Indoor activity
Paper Bag Monster
Stuff a paper bag, twist the top into horns, paint a wild face with big teeth, add googly eyes and tissue paper hair — a lovable monster friend!
Materials
- Flat Paintbrush
- Googly Eyes
- Markers
- Newspaper
- Paper Bags
- Poster Paint
- Tape
- Tissue Paper
Illustrated Steps
Stuff the Bag
Scrunch up newspaper and stuff it inside a paper bag until it's plump and round.
Create the Horns
Twist the top corners of the bag into pointy horns and secure with tape.
Paint the Monster
Paint the whole bag a monster colour, then add a big mouth with silly teeth!
Add Eyes and Hair
Stick on big googly eyes, draw face details, and add wild tissue paper hair!
What You’ll Create
RAAWR! 👹 Your little monster-makers will transform a humble paper bag into a wild, lovable monster! Stuff it with scrunched newspaper or paper for a chunky 3D body, twist the top corners into pointy horns, paint a fearsome (but friendly) face with big teeth, add wobbly googly eyes and wild tissue paper hair. Every monster is unique — wonky, wonderful, and full of personality!
How to Set It Up
Step 1: Stuff the Bag
Scrunch up sheets of newspaper or spare paper into balls and stuff them inside a paper bag until it’s plump and round. Don’t overstuff — leave a few centimetres at the top. The bag should feel firm but still have some squish. This is your monster’s chunky body! 📦
Step 2: Create the Horns
Twist the top corners of the bag into two pointy horns. Wrap a piece of tape around the base of each twist to hold the shape. You can also twist the whole top and bend it to one side for a single-horned monster. Experiment with different horn styles! 🦏
Step 3: Paint the Monster
Paint the whole bag with bright poster paint — green, purple, blue, or any monster colour! Use a thick coat. Once the base colour dries, paint on a big mouth with sharp (but silly) teeth using white and a contrasting colour. Add spots, stripes, or scales for texture. 🎨
Step 4: Add Eyes and Hair
Stick on big googly eyes — the bigger and more wonky, the better! Use markers to add nostrils, eyebrows, scars, or freckles. Cut strips of tissue paper and glue or tape them between the horns for wild, colourful hair. Your monster is alive! 👀
Have fun!
- 👹 Make a whole monster family — big ones, tiny ones, and baby monsters!

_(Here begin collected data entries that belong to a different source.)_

(* ===== verification/MuxTarget.v ===== *)
(** * Stream targets (crates/mux/src/target.rs)

    The SOCKS5-style destination in the body of a [Begin] frame: its wire
    codec, the hostname validator and the canonical-address rule. A Rust
    [String] is the list of its UTF-8 bytes. *)

From stdpp Require Import base numbers list strings.
From Stdlib Require Import ZArith Lia Strings.Byte.
From S2P Require Import Prelude Bytes Text.

Inductive TargetError : Set :=
| Wire (msg : string)
| DomainLength (n : Z)
| DomainEncoding
| DomainNotLdh
| ZeroPort
| Ipv4MappedIpv6.

#[global] Instance TargetError_eq_dec : EqDecision TargetError.
Proof. solve_decision. Defined.

Inductive MuxTarget : Set :=
| Ipv4 (addr : list byte) (port : Z)
| Ipv6 (addr : list byte) (port : Z)
| Domain (domain : list byte) (port : Z).

#[global] Instance MuxTarget_eq_dec : EqDecision MuxTarget.
Proof. solve_decision. Defined.

Definition target_port (t : MuxTarget) : Z :=
  match t with Ipv4 _ p | Ipv6 _ p | Domain _ p => p end.

(** ** Validators *)

Definition is_ipv4_mapped (addr : list byte) : bool :=
  bool_decide (take 10 addr = replicate 10 x00)
  && bool_decide (at_ addr 10 = xff) && bool_decide (at_ addr 11 = xff).

Definition starts_with (c : byte) (l : list byte) : bool :=
  bool_decide (head l = Some c).
Definition ends_with (c : byte) (l : list byte) : bool :=
  bool_decide (last l = Some c).

Definition HYPHEN : byte := x2d.

Definition is_ascii_alphanumeric (b : byte) : bool :=
  in_range 48 57 b || in_range 65 90 b || in_range 97 122 b.

(** The body of the loop over the labels: [false] is its early return. *)
Definition label_ok (label : list byte) : bool :=
  negb (bool_decide (label = []) || bool_decide (zlen label > 63))
  && negb (starts_with HYPHEN label || ends_with HYPHEN label)
  && forallb (λ b, is_ascii_alphanumeric b || bool_decide (b = HYPHEN)) label.

Definition is_ldh_hostname (host : list byte) : bool :=
  if bool_decide (host = []) || bool_decide (zlen host > 253) then false
  else if starts_with DOT host || ends_with DOT host then false
  else forallb label_ok (split_on DOT host).

(** ** Codec *)

Definition MuxTarget_encode (t : MuxTarget) : result TargetError (list byte) :=
  if bool_decide (target_port t = 0) then Err ZeroPort
  else match t with
  | Ipv4 addr port => Ok ([x01] ++ addr ++ be_bytes 2 port)
  | Domain domain port =>
    if bool_decide (domain = []) || bool_decide (zlen domain > 253)
    then Err (DomainLength (zlen domain))
    else if negb (is_ldh_hostname domain) then Err DomainNotLdh
    else Ok ([x03] ++ [b8 (zlen domain)] ++ domain ++ be_bytes 2 port)
  | Ipv6 addr port =>
    if is_ipv4_mapped addr then Err Ipv4MappedIpv6
    else Ok ([x04] ++ addr ++ be_bytes 2 port)
  end.

(** The closure [port_at]. *)
Definition port_at (buf : list byte) (port_off : nat) : result TargetError Z :=
  if bool_decide (zlen buf < Z.of_nat port_off + 2) then Err (Wire "truncated at port")
  else
    let port := be_val [at_ buf port_off; at_ buf (port_off + 1)] in
    if bool_decide (port = 0) then Err ZeroPort
    else if bool_decide (zlen buf ≠ Z.of_nat port_off + 2)
    then Err (Wire "trailing bytes after port")
    else Ok port.

Definition MuxTarget_decode (buf : list byte) : result TargetError MuxTarget :=
  if bool_decide (buf = []) then Err (Wire "empty")
  else match at_ buf 0 with
  | x01 =>
    if bool_decide (zlen buf < 1 + 4 + 2) then Err (Wire "ipv4 truncated")
    else
      let addr := slice buf 1 5 in
      let? port := port_at buf 5 in
      Ok (Ipv4 addr port)
  | x03 =>
    if bool_decide (zlen buf < 2) then Err (Wire "domain truncated at len")
    else
      let dlen := u8 (at_ buf 1) in
      if bool_decide (dlen = 0) || bool_decide (dlen > 253) then Err (DomainLength dlen)
      else if bool_decide (zlen buf < 2 + dlen + 2) then Err (Wire "domain truncated")
      else
        let domain := slice buf 2 (2 + Z.to_nat dlen) in
        if negb (utf8_valid domain) then Err DomainEncoding
        else if negb (is_ldh_hostname domain) then Err DomainNotLdh
        else
          let? port := port_at buf (2 + Z.to_nat dlen) in
          Ok (Domain domain port)
  | x04 =>
    if bool_decide (zlen buf < 1 + 16 + 2) then Err (Wire "ipv6 truncated")
    else
      let addr := slice buf 1 17 in
      if is_ipv4_mapped addr then Err Ipv4MappedIpv6
      else
        let? port := port_at buf 17 in
        Ok (Ipv6 addr port)
  | other =>
    Err (Wire (if bool_decide (other = x02) then "atyp 0x02 reserved (legacy)"
               else "unknown atyp"))
  end.

(** ** Values the Rust types allow *)
Definition target_typed (t : MuxTarget) : Prop :=
  in_u16 (target_port t) ∧
  match t with
  | Ipv4 addr _ => length addr = 4%nat
  | Ipv6 addr _ => length addr = 16%nat
  | Domain domain _ => utf8_valid domain = true
  end.

#[global] Instance target_typed_dec t : Decision (target_typed t).
Proof. unfold target_typed. destruct t; apply _. Defined.

(** ** Lemmas *)

(** An accepted hostname consists of letters, digits, hyphens and dots. *)
Definition ldh_byte (b : byte) : Prop :=
  b = DOT ∨ (is_ascii_alphanumeric b || bool_decide (b = HYPHEN)) = true.

Lemma is_ldh_hostname_bytes host : is_ldh_hostname host = true → Forall ldh_byte host.
Proof.
  unfold is_ldh_hostname. intros H. case_all.
  apply split_on_flat. rewrite forallb_forall in H |- *.
  intros x Hx. specialize (H x Hx). unfold label_ok in H.
  by apply andb_prop in H as [_ H].
Qed.

Lemma ldh_byte_ascii b : ldh_byte b → u8 b ≤ 127.
Proof.
  intros [->|H]; [vm_decide|]. apply orb_prop in H as [H|H].
  - unfold is_ascii_alphanumeric, in_range in H.
    repeat (apply orb_prop in H as [H|H]); apply bool_decide_eq_true in H; lia.
  - apply bool_decide_eq_true in H as ->. vm_decide.
Qed.

Lemma ldh_utf8_valid host : is_ldh_hostname host = true → utf8_valid host = true.
Proof.
  intros H. apply ascii_utf8_valid. eapply Forall_impl; [by apply is_ldh_hostname_bytes|].
  apply ldh_byte_ascii.
Qed.

Lemma zlen_addr pre port : zlen (pre ++ be_bytes 2 port) = Z.of_nat (length pre) + 2.
Proof. unfold zlen. rewrite length_app, length_be_bytes. lia. Qed.

Lemma port_at_app pre port :
  in_u16 port → port ≠ 0 →
  port_at (pre ++ be_bytes 2 port) (length pre) = Ok port.
Proof.
  intros H16 Hnz. unfold port_at. rewrite at_app_r, at_app_0.
  assert (Hl : zlen (pre ++ be_bytes 2 port) = Z.of_nat (length pre) + 2)
    by apply zlen_addr.
  rewrite Hl, bool_decide_false by lia.
  change (be_val [at_ (be_bytes 2 port) 0; at_ (be_bytes 2 port) 1])
    with (be_val (be_bytes 2 port)).
  rewrite be_u16_roundtrip by done. rewrite bool_decide_false by done.
  by rewrite bool_decide_false by auto.
Qed.

Lemma port_at_Ok buf off port :
  port_at buf off = Ok port →
  in_u16 port ∧ port ≠ 0 ∧ ∃ pre, length pre = off ∧ buf = pre ++ be_bytes 2 port.
Proof.
  unfold port_at. intros H. case_all.
  split; [apply be_val_u16|]. split; [done|].
  destruct (split_at_len buf off) as (pre & t & -> & <-); [lia|].
  exists pre. split; [done|]. f_equal. rewrite at_app_r, at_app_0.
  destruct t as [|a [|b [|? t]]]; autorewrite with mirage in *;
    unfold zlen in *; try lia.
  symmetry. apply (be_bytes_be_val [a; b]).
Qed.

(** ** Round trips *)

(** Whatever the encoder emits, the decoder maps back to the same target;
    in particular the encoder never emits bytes the peer would refuse. *)
Theorem mux_target_roundtrip t bs :
  target_typed t → MuxTarget_encode t = Ok bs → MuxTarget_decode bs = Ok t.
Proof.
  intros [Hp Ht] He. unfold MuxTarget_encode in He.
  destruct t as [addr port|addr port|domain port]; cbn [target_port] in *; case_in He;
    unfold MuxTarget_decode; rewrite (bool_decide_false (_ = [])) by done.
  - cbn [at_ nth app].
    rewrite app_comm_cons, bool_decide_false by (rewrite zlen_addr; simpl; lia).
    replace 5%nat with (length (x01 :: addr)) by (simpl; lia).
    rewrite port_at_app by done. unfold slice. cbn [app drop].
    by rewrite drop_0, take_app_length' by (simpl; lia).
  - cbn [at_ nth app].
    rewrite app_comm_cons, bool_decide_false by (rewrite zlen_addr; simpl; lia).
    replace 17%nat with (length (x04 :: addr)) by (simpl; lia).
    rewrite port_at_app by done. unfold slice. cbn [app drop].
    rewrite drop_0, take_app_length' by (simpl; lia).
    by destruct (is_ipv4_mapped addr).
  - pose proof (zlen_nonneg domain) as Hnn.
    assert (Hd : u8 (b8 (zlen domain)) = zlen domain) by (apply u8_b8_small; lia).
    assert (Hnz : zlen domain ≠ 0) by (by rewrite zlen_zero).
    cbn [at_ nth app]. rewrite Hd.
    rewrite !app_comm_cons, bool_decide_false by (rewrite zlen_addr; simpl; lia).
    rewrite (bool_decide_false (zlen domain = 0)), (bool_decide_false (zlen domain > 253))
      by lia.
    rewrite bool_decide_false by (rewrite zlen_addr; unfold zlen; simpl; lia).
    unfold slice. cbn [app drop].
    rewrite drop_0, take_app_length' by (unfold zlen; lia). rewrite Ht.
    destruct (is_ldh_hostname domain) eqn:Hldh; [|done]. cbn [negb orb].
    rewrite !app_comm_cons.
    replace (2 + Z.to_nat (zlen domain))%nat
      with (length (x03 :: b8 (zlen domain) :: domain)) by (unfold zlen; simpl; lia).
    by rewrite port_at_app by done.
Qed.

Lemma mux_target_roundtrip_witness :
  let t := Domain [x65; x78; x2e; x63; x6f] 443 in
  let bs := [x03; x05; x65; x78; x2e; x63; x6f; x01; xbb] in
  target_typed t ∧ MuxTarget_encode t = Ok bs ∧ MuxTarget_decode bs = Ok t.
Proof.
  split; [vm_decide|]. split; [vm_compute; reflexivity|].
  apply mux_target_roundtrip; [vm_decide|vm_compute; reflexivity].
Defined.

Lemma MuxTarget_decode_Ok bs t :
  MuxTarget_decode bs = Ok t → target_typed t ∧ MuxTarget_encode t = Ok bs.
Proof.
  unfold MuxTarget_decode. intros H.
  destruct bs as [|tag bs]; [done|]. cbn [at_ nth] in H.
  rewrite bool_decide_false in H by done.
  destruct tag; try discriminate H.
  - destruct (bool_decide_reflect (zlen (x01 :: bs) < 1 + 4 + 2)); [done|].
    destruct (port_at _ _) as [port|] eqn:Hp; simplify_eq/=.
    apply port_at_Ok in Hp as (H16 & Hnz & [|p pre] & Hpre & Hbs); simplify_eq/=.
    unfold slice. cbn [drop]. rewrite drop_0, take_app_length' by (simpl; lia).
    split; [split; [done|simpl; lia]|].
    unfold MuxTarget_encode. by rewrite bool_decide_false by done.
  - destruct (bool_decide_reflect (zlen (x03 :: bs) < 2)); [done|].
    destruct bs as [|dl bs]; [done|]. cbn [at_ nth] in H.
    pose proof (u8_range dl).
    destruct (bool_decide_reflect (u8 dl = 0)); [done|].
    destruct (bool_decide_reflect (u8 dl > 253)); [done|]. cbn [orb] in H.
    case_bool_decide; [done|].
    destruct (utf8_valid _) eqn:Hu; [|done].
    destruct (is_ldh_hostname _) eqn:Hldh; [|done]. cbn [negb] in H.
    destruct (port_at _ _) as [port|] eqn:Hp; simplify_eq/=.
    apply port_at_Ok in Hp as (H16 & Hnz & [|p [|p' pre]] & Hpre & Hbs); simplify_eq/=.
    unfold slice in *. cbn [drop] in *.
    rewrite drop_0, take_app_length' in * by lia.
    assert (Hz : zlen pre = u8 p') by (unfold zlen; lia).
    split; [by split|].
    unfold MuxTarget_encode. cbn [target_port].
    rewrite bool_decide_false by done. rewrite Hz, Hldh, b8_u8.
    rewrite (bool_decide_false (pre = [])) by (intros ->; done).
    by rewrite bool_decide_false by done.
  - destruct (bool_decide_reflect (zlen (x04 :: bs) < 1 + 16 + 2)); [done|].
    destruct (is_ipv4_mapped _) eqn:Hm; [done|].
    destruct (port_at _ _) as [port|] eqn:Hp; simplify_eq/=.
    apply port_at_Ok in Hp as (H16 & Hnz & [|p pre] & Hpre & Hbs); simplify_eq/=.
    unfold slice in *. cbn [drop] in *.
    rewrite drop_0, take_app_length' in * by (simpl; lia).
    split; [split; [done|simpl; lia]|].
    unfold MuxTarget_encode. rewrite bool_decide_false by done. by rewrite Hm.
Qed.

(** One target has one wire form. Every accepted byte string is exactly
    the encoding of the target it decodes to: no trailing bytes, no port 0, no
    IPv4-mapped IPv6 address and no hostname outside the letter-digit-hyphen
    grammar gets through, and the decoded value is a legal one. *)
Theorem mux_target_canonical bs t :
  MuxTarget_decode bs = Ok t → target_typed t ∧ MuxTarget_encode t = Ok bs.
Proof. apply MuxTarget_decode_Ok. Qed.

Lemma mux_target_canonical_witness :
  let bs := [x01; x7f; x00; x00; x01; x00; x50] in
  MuxTarget_decode bs = Ok (Ipv4 [x7f; x00; x00; x01] 80) ∧
  MuxTarget_encode (Ipv4 [x7f; x00; x00; x01] 80) = Ok bs.
Proof.
  split; [vm_compute; reflexivity|].
  apply (mux_target_canonical _ (Ipv4 [x7f; x00; x00; x01] 80)).
  vm_compute; reflexivity.
Defined.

- 📝 Give your monster a name, age, and backstory — what does it eat? Where does it live?
- 🎭 Put on a monster puppet show — use the monsters as characters in a play!
- 📖 Write a story about your monster’s adventure — illustrate it too!
Why It’s Amazing
3D Sculpture: Stuffing, shaping, and twisting transforms a flat bag into a 3D character — introducing basic sculpture and form-making. 🏗️
Creative Expression: With no “right” way to make a monster, every child’s creation is uniquely theirs — building confidence in creative decision-making. 🎨
Storytelling & Literacy: Naming the monster and inventing its personality sparks narrative thinking — a key literacy skill disguised as play. 📖
Emotional Processing: Creating friendly monsters helps children process fears and understand that scary things can be silly and lovable. 💚
Pro Tips
For ages 3–5: Pre-stuff the bag and twist the horns. Let them paint the body and stick on eyes. The googly eyes moment always gets a giggle! Keep the face simple — two eyes and a big smile.
For ages 5–8: Let them stuff and shape their own monster. Show them how to paint teeth (white triangles in a coloured mouth). Encourage them to invent a monster name and personality.
For ages 8–12: Challenge them to create a specific type of monster with detailed features. Add accessories — a cape from tissue paper, a crown from pipe cleaners, or arms from cardboard tubes. Write a full character profile.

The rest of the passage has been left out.